» WORK TO COMPLETE
Your task is to copy each line of the material below that includes "slot".

» MATERIALS PROVIDED
<<<<
(* ===== verification/ShmProps.v ===== *)
(** * Shared memory: the properties of the calls

    What a successful [create], [map], [unmap], [destroy], [grant], exit or fork did,
    that a failed call did nothing, the life of an object slot, and that a dead
    handle stays dead. *)

From S2P Require Import Prelude Shm ShmHal ShmInv ShmOps ShmGap ShmMap ShmLife ShmFork ShmSys.
Local Open Scope Z_scope.

#[local] Opaque MAX_MAP_RECORDS MAX_OBJECTS MAX_PAGES_PER_OBJECT.

(** The holder of an object's rights: its owner, or a grant that covers [want]. *)
Definition may (o : Object) (pid want : Z) : Prop :=
  o_owner o = pid \/
  exists g, g ∈ o_grants o /\ g_pid g = pid /\ Z.land want (Z.lnot (g_rights g)) = 0.

Lemma grants_scan_elem gs pid :
  grants_scan gs pid = 0 \/
  exists g, g ∈ gs /\ g_pid g = pid /\ g_rights g = grants_scan gs pid.
Proof.
  induction gs as [|g gs IH]; simpl; [by left|].
  destruct (negb (g_rights g =? 0) && (g_pid g =? pid)) eqn:E.
  - right. exists g. split; [by left|]. split; [lia|done].
  - destruct IH as [|(g' & ? & ?)]; [by left|right]. exists g'. split; [by right|done].
Qed.

Lemma rights_on_may o pid want :
  want_ok want -> Z.land want (Z.lnot (rights_on o pid)) = 0 -> may o pid want.
Proof.
  unfold rights_on. destruct (Z.eqb_spec (o_owner o) pid) as [|]; [by left|].
  intros Hw Hr. right. destruct (grants_scan_elem (o_grants o) pid) as [E|(g & Hg & Hp & E)].
  - rewrite E in Hr. exfalso. by destruct Hw as [-> | ->].
  - exists g. rewrite E. done.
Qed.

(** A handle does not resolve when its slot is free, dying or of another generation. *)
Lemma lookup_dead s hd slot o :
  books s -> Z.land hd 0xFF = Z.of_nat slot + 1 -> objects s !! slot = Some o ->
  o_in_use o = false \/ o_dying o = true \/ o_gen o <> Z.shiftr hd 8 ->
  Shm_lookup s hd = Done (Err EBADF).
Proof.
  intros Hb Hlow Ho Hdead.
  destruct (lookup_total s hd Hb) as [|(slot' & o' & E & Ho' & Hu & Hd & Hg & Hlow')]; [done|].
  assert (slot' = slot) as -> by lia. simplify_eq.
  destruct Hdead as [|[|]]; congruence.
Qed.

Lemma exit_in_use pid n o :
  o_in_use (exit_grants pid (set_map_count n (exit_mark pid o))) = o_in_use o.
Proof.
  unfold exit_grants, exit_mark. destruct (o_in_use o) eqn:Hu; simpl; [|by rewrite Hu].
  destruct (o_owner o =? pid); simpl; by rewrite Hu.
Qed.

Lemma exit_used pid n o :
  o_in_use o = true ->
  let o' := exit_grants pid (set_map_count n (exit_mark pid o)) in
  (o_owner o' = pid -> o_dying o' = true) /\ (forall g, g ∈ o_grants o' -> held_by pid g = false).
Proof.
  intros Hu. unfold exit_grants, exit_mark. rewrite Hu. simpl.
  assert (Hrev : forall (gs : list Grant) g, g ∈ revoke_grant pid <$> gs -> held_by pid g = false).
  { intros gs g (g0 & -> & _)%list_elem_of_fmap. unfold revoke_grant.
    by destruct (held_by pid g0) eqn:E0. }
  destruct (Z.eqb_spec (o_owner o) pid); simpl; rewrite Hu; simpl; (split; [done|apply Hrev]).
Qed.

Section Calls.
Context {H : Type} `{HalLaws H}.

Lemma pt_ok_lookup s h p v e : pt_ok s h -> backed s p v e -> pt h p v = Some e.
Proof. intros Hpt Hb. by apply Hpt. Qed.
(** The segment to send after the lock is released, if any. *)
Inductive reply : Type :=
| NoReply
| SynAckFor (idx : nat)
| AckFor (idx : nat).

Definition set_una (a : Z) (s : Send) : Send :=
  mkSend a (sent_count s) (send_buf s) (send_head s) (send_buffered s).
Definition set_sent (n : nat) (s : Send) : Send :=
  mkSend (send_unacked s) n (send_buf s) (send_head s) (send_buffered s).
Definition set_next (n : Z) (r : Recv) : Recv := mkRecv n (recv_buf r) (recv_head r) (recv_len r).

(** The end of a handshake, on either side. *)
Definition establish (a : Z) (c : TcpConn) : TcpConn :=
  set_timers (fresh_timer 0 (timers c)) (set_state Established (set_tx (set_sent 0 (set_una a (tx c))) c)).

Definition on_syn_sent (sg : Segment) (c : TcpConn) : option TcpConn :=
  if has sg TCP_FLAG_SYN && has sg TCP_FLAG_ACK && (ack sg =? send_unacked (tx c) +₃₂ 1)
  then Some (establish (ack sg) (set_rx (set_next (seq sg +₃₂ 1) (rx c)) c))
  else None.

(** [conns[lidx]] can take one more connection. *)
Definition has_room (lidx : Z) (cs : list TcpConn) : outcome bool :=
  if 0 <=? lidx
  then l ← index cs (Z.to_nat lidx); Done (in_use l && is_listener l && (backlog_len l <? MAX_BACKLOG)%nat)
  else Done false.

Definition on_syn_received (sg : Segment) (idx : nat) (c : TcpConn) (cs : list TcpConn) : outcome (list TcpConn) :=
  if has sg TCP_FLAG_ACK && (ack sg =? send_unacked (tx c) +₃₂ 1) then
    cs ← store cs idx (establish (ack sg) c);
    let lidx := listener_id c in
    room ← has_room lidx cs;
    if (room : bool) then
      l ← index cs (Z.to_nat lidx);
      b ← store (backlog l) (backlog_len l) (Z.of_nat idx);
      store cs (Z.to_nat lidx) (set_backlog b (S (backlog_len l)) l)
    else modify idx (set_in_use false) cs
  else Done cs.

(** What the acknowledgement of our FIN does. *)
Definition fin_acked (now : Z) (c : TcpConn) : TcpConn :=
  let c := set_state match state c with
                     | FinWait1 => FinWait2
                     | Closing => TimeWait
                     | LastAck => Closed
                     | other => other
                     end c in
  let c := set_timers (set_deadline 0 (timers c)) c in
  match state c with
  | TimeWait => set_timers (set_time_wait (now +₃₂ TIME_WAIT_TICKS) (timers c)) c
  | Closed => set_in_use false c
  | _ => c
  end.

Definition on_ack (now : Z) (sg : Segment) (c : TcpConn) : TcpConn :=
  if has sg TCP_FLAG_ACK && seq_gt (ack sg) (send_unacked (tx c)) then
    let raw := ack sg -₃₂ send_unacked (tx c) in
    let advance := Z.to_nat (Z.min raw (Z.of_nat (send_buffered (tx c)))) in
    let s := set_una (ack sg) (send_buf_consume advance (tx c)) in
    let deadline := if (send_buffered s =? 0)%nat then 0 else rto_deadline (timers c) in
    let c := set_timers (fresh_timer deadline (timers c)) (set_tx s c) in
    if fin_sent (fins c) && seq_ge (ack sg) (fin_seq (fins c) +₃₂ 1) then fin_acked now c else c
  else c.

(** The connection, and whether to acknowledge. *)
Definition on_data (sg : Segment) (c : TcpConn) : outcome (TcpConn * bool) :=
  if in_use c && negb (length (payload_bytes sg) =? 0)%nat && (seq sg =? recv_next (rx c)) then
    '(accepted, r) ← recv_buf_write (payload_bytes sg) (rx c);
    Done (set_rx (set_next (recv_next r +₃₂ Z.of_nat accepted) r) c, (0 <? accepted)%nat)
  else Done (c, false).

Definition on_fin (now : Z) (sg : Segment) (c : TcpConn) : TcpConn * bool :=
  if in_use c && has sg TCP_FLAG_FIN &&
     (seq sg +₃₂ Z.of_nat (length (payload_bytes sg)) =? recv_next (rx c))
  then
    let c := set_rx (set_next (recv_next (rx c) +₃₂ 1) (rx c)) c in
    let c := set_fins (mkFins (fin_needed (fins c)) (fin_sent (fins c)) (fin_seq (fins c)) true) c in
    let c := set_state match state c with
                       | Established => CloseWait
                       | FinWait1 => Closing
                       | FinWait2 => TimeWait
                       | other => other
                       end c in
    (match state c with
     | TimeWait => set_timers (set_time_wait (now +₃₂ TIME_WAIT_TICKS) (timers c)) c
     | _ => c
     end, true)
  else (c, false).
>>>>
» SOLUTION FOR THIS EXERCISE
    that a failed call did nothing, the life of an object slot, and that a dead
(** A handle does not resolve when its slot is free, dying or of another generation. *)
Lemma lookup_dead s hd slot o :
  books s -> Z.land hd 0xFF = Z.of_nat slot + 1 -> objects s !! slot = Some o ->
  destruct (lookup_total s hd Hb) as [|(slot' & o' & E & Ho' & Hu & Hd & Hg & Hlow')]; [done|].
  assert (slot' = slot) as -> by lia. simplify_eq.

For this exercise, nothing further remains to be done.